- Exercise data -
-- Opening Marker --
Example numbers_printed :
  map (λ t, format_number (float_of_text 53 1024 t))
    ["0.95"; "0.80"; "12"; "1e3"; "1E21"; "0.000001"; "1.5e-7"; "-0.1"; "9007199254740993"; "1e23"; "5e-324"; "-0.0"]
  = ["0.95"; "0.8"; "12"; "1000"; "1e+21"; "0.000001"; "1.5e-7"; "-0.1"; "9007199254740992"; "1e+23"; "5e-324"; "-0"].
Proof. vm_compute. reflexivity. Qed.
Example numbers32_printed :
  map (λ t, format_number32 (float_of_text 24 128 t)) ["0.95"; "0.80"; "0.7"; "16777217"; "1e-7"; "3.4028235e38"]
  = ["0.95"; "0.8"; "0.7"; "16777216"; "1e-7"; "3.4028235e+38"].
Proof. vm_compute. reflexivity. Qed.

(** ** Text *)

Definition hex_char (n : nat) : ascii :=
  ascii_of_nat (if n <? 10 then 48 + n else 87 + n).

(** One byte below 128, as [appendString] writes it when it escapes HTML. *)
Definition escape_byte (c : ascii) : string :=
  let n := nat_of_ascii c in
  if Ascii.eqb c "034" then String "\" (String c "")
  else if Ascii.eqb c "\" then String "\" (String c "")
  else if n =? 8 then "\b" else if n =? 12 then "\f" else if n =? 10 then "\n"
  else if n =? 13 then "\r" else if n =? 9 then "\t"
  else if (n <? 32) || Ascii.eqb c "<" || Ascii.eqb c ">" || Ascii.eqb c "&"
  then "\u00" +:+ String (hex_char (n / 16)) (String (hex_char (n mod 16)) "")
  else String c "".

(** The line and paragraph separators U+2028 and U+2029. *)
Definition separator (s : string) : option string :=
  match s with
  | String a (String b (String c _)) =>
      if (nat_of_ascii a =? 226) && (nat_of_ascii b =? 128) then
        if nat_of_ascii c =? 168 then Some "\u2028"
        else if nat_of_ascii c =? 169 then Some "\u2029" else None
      else None
  | _ => None
  end.

(** [appendString] between the quotes; [skip] bytes are left of the rune being
    read, and [out] says whether they are copied. *)
Fixpoint escape (skip : nat) (out : bool) (s : string) : string :=
  match s with
  | "" => ""
  | String c r =>
      match skip with
      | S k => if out then String c (escape k out r) else escape k out r
      | O =>
          if nat_of_ascii c <? 128 then escape_byte c +:+ escape O true r
          else
            let '(k, range) := rune_tail c in
            if (0 <? k) && tail_ok k range r then
              match separator s with
              | Some t => t +:+ escape k false r
              | None => String c (escape k true r)
              end
            else "\ufffd" +:+ escape O true r
      end
  end.

Definition quote : string := String "034" "".
Definition encode_string (s : string) : string := quote +:+ escape O true s +:+ quote.

(** ** Values *)

(** A map read from an object holds the last member of each key. *)
Fixpoint last_wins {A} (ms : list (string * A)) : list (string * A) :=
  match ms with
  | [] => []
  | (k, v) :: ms =>
      let rest := last_wins ms in
      if existsb (λ kv, String.eqb k (fst kv)) rest then rest else (k, v) :: rest
  end.

Definition member_less {A} (a b : string * A) : bool := String.ltb (fst a) (fst b).
Definition map_members {A} (ms : list (string * A)) : list (string * A) :=
  SliceSort member_less (last_wins ms).

Definition encode_members (ms : list (string * string)) : string :=
  "{" +:+ Join (map (λ '(k, t), encode_string k +:+ ":" +:+ t) (map_members ms)) "," +:+ "}".

(** [json.Marshal] of what [json.Unmarshal] stores in an [any]. *)
Fixpoint encode (v : json) : string :=
  match v with
  | JNull => "null"
  | JBool b => if b then "true" else "false"
  | JNumber t => format_number (float_of_text 53 1024 t)
  | JString s => encode_string s
  | JArray vs => "[" +:+ Join (map encode vs) "," +:+ "]"
  | JObject ms => encode_members (map (λ kv, (fst kv, encode (snd kv))) ms)
  end.

(** Decoding into an [any] reports the numbers a [float64] cannot hold. *)
Definition number_fits (t : string) : bool :=
  match float_of_text 53 1024 t with S754_infinity _ => false | _ => true end.
Fixpoint fits (v : json) : bool :=
  match v with
  | JNumber t => number_fits t
  | JArray vs => forallb fits vs
  | JObject ms => forallb (λ kv, fits (snd kv)) ms
  | _ => true
  end.

(** What [json.Unmarshal] makes of an empty [map[string]any]: an error, the nil
    map of a [null], or the members of an object in the order of the text. *)
Inductive any_map := Malformed | NilMap | Members (ms : list (string * json)).

Definition UnmarshalMap (text : string) : any_map :=
  match jparse text with
  | Some (JObject ms) => if fits (JObject ms) then Members ms else Malformed
  | Some JNull => NilMap
  | _ => Malformed
  end.

(** [m[key].(string)], "" when there is none. *)
Definition member_string (key : string) (ms : list (string * json)) : string :=
  match List.find (λ kv, String.eqb key (fst kv)) (last_wins ms) with
  | Some (_, JString s) => s
  | _ => ""
  end.

Example encoded :
  encode (JObject [("b", JNumber "1.50"); ("a", JArray [JNull; JBool true]); ("b", JString "x<y")])
  = "{" +:+ quote +:+ "a" +:+ quote +:+ ":[null,true]," +:+ quote +:+ "b" +:+ quote +:+ ":" +:+ quote +:+ "x\u003cy" +:+ quote +:+ "}".
Proof. vm_compute. reflexivity. Qed.

(** ** Printing a value in the order of its members *)

(** [json.Marshal] of a value of structs and slices of text: [JObject] is a
    struct, its members the fields that are not left out, in their order. *)
Fixpoint print (v : json) : string :=
  match v with
  | JNull => "null"
  | JBool b => if b then "true" else "false"
  | JNumber t => t
  | JString s => encode_string s
  | JArray vs => "[" +:+ Join (map print vs) "," +:+ "]"
  | JObject ms => "{" +:+ Join (map (λ kv, encode_string (fst kv) +:+ ":" +:+ print (snd kv)) ms) "," +:+ "}"
  end.

(** Values whose numbers are JSON numbers. *)
Definition number_text (t : string) : bool :=
  match t with
  | String c _ => (is_digit_byte c || Ascii.eqb c "-") && bool_decide (jnumber t = Some (t, ""))
  | "" => false
  end.
Fixpoint plain (v : json) : bool :=
  match v with
  | JNumber t => number_text t
  | JArray vs => forallb plain vs
  | JObject ms => forallb (λ kv, plain (snd kv)) ms
  | _ => true
  end.

(** [strings.ToValidUTF8] with the replacement character for each bad byte. *)
Fixpoint to_valid (skip : nat) (s : string) : string :=
  match s with
  | "" => ""
  | String c r =>
      match skip with
      | S k => String c (to_valid k r)
      | O =>
          if nat_of_ascii c <? 128 then String c (to_valid O r)
          else
            let '(k, range) := rune_tail c in
            if (0 <? k) && tail_ok k range r then String c (to_valid k r)
            else replacement_char +:+ to_valid O r
      end
  end.

Fixpoint valid_json (v : json) : json :=
  match v with
  | JString s => JString (to_valid O s)
  | JArray vs => JArray (map valid_json vs)
  | JObject ms => JObject (map (λ kv, (to_valid O (fst kv), valid_json (snd kv))) ms)
  | _ => v
  end.

(** [utf8.ValidString] *)
Definition valid_utf8 (s : string) : bool := String.eqb (to_valid O s) s.

(** ** Strings *)

Lemma str_app_cons c a b : String c a +:+ b = String c (a +:+ b).
Proof. done. Qed.

Lemma prepend_app a b o : prepend a (prepend b o) = prepend (a +:+ b) o.
Proof. destruct o as [[s r]|]; [|done]. simpl. by rewrite str_app_assoc. Qed.

(** One escaped byte reads back. *)
Lemma jstring_escape_byte c rest :
  nat_of_ascii c <? 128 = true → jstring O (escape_byte c +:+ rest) = prepend (String c "") (jstring O rest).
Proof.
  destruct c as [b0 b1 b2 b3 b4 b5 b6 b7].
  destruct b7; [by destruct b0, b1, b2, b3, b4, b5, b6 |]. intros _.
  destruct b0, b1, b2, b3, b4, b5, b6; reflexivity.
Qed.

Lemma jstring_replacement rest :
  jstring O ("\ufffd" +:+ rest) = prepend replacement_char (jstring O rest).
Proof. reflexivity. Qed.

Lemma escape_out o s : escape O o s = escape O true s.
Proof. by destruct s. Qed.

Lemma tail_ok_escape k range r x : tail_ok k range r = true → tail_ok k range (escape k true r +:+ x) = true.
Proof.
  revert range r. induction k as [|k IH]; intros range r H; [done |]. destruct r as [|c r]; [done |].
  cbn [escape]. rewrite str_app_cons. cbn [tail_ok] in *. apply andb_true_iff in H as [-> H]. simpl. by apply IH.
Qed.

Lemma tail_ok_length k range r : tail_ok k range r = true → k ≤ String.length r.
Proof.
  revert range r. induction k as [|k IH]; intros range r H; [lia |]. destruct r as [|c r]; [done |].
  cbn [tail_ok] in H. apply andb_true_iff in H as [_ H]. apply IH in H. simpl. lia.
Qed.

Lemma separator_inv s t :
  separator s = Some t → ∃ c r, s = String "226" (String "128" (String c r)) ∧
    ((c = "168"%char ∧ t = "\u2028") ∨ (c = "169"%char ∧ t = "\u2029")).
Proof.
  destruct s as [|a [|b [|c r]]]; try done. cbn [separator].
  destruct (Nat.eqb_spec (nat_of_ascii a) 226) as [Ea|]; [|done].
  destruct (Nat.eqb_spec (nat_of_ascii b) 128) as [Eb|]; [|done]. cbn [andb].
  rewrite <- (ascii_nat_embedding a), <- (ascii_nat_embedding b), Ea, Eb.
  destruct (Nat.eqb_spec (nat_of_ascii c) 168) as [Ec|]; [|destruct (Nat.eqb_spec (nat_of_ascii c) 169) as [Ec|]; [|done]];
    intros [= <-]; rewrite <- (ascii_nat_embedding c), Ec; eexists _, r; (split; [done |]); [by left | by right].
Qed.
-- Closing Marker --
- Directions for this task -
From the entries above, copy every line where the word "Fixpoint" shows up.

- Exercise response -
Fixpoint escape (skip : nat) (out : bool) (s : string) : string :=
Fixpoint last_wins {A} (ms : list (string * A)) : list (string * A) :=
Fixpoint encode (v : json) : string :=
Fixpoint fits (v : json) : bool :=
Fixpoint print (v : json) : string :=
Fixpoint plain (v : json) : bool :=
Fixpoint to_valid (skip : nat) (s : string) : string :=
Fixpoint valid_json (v : json) : json :=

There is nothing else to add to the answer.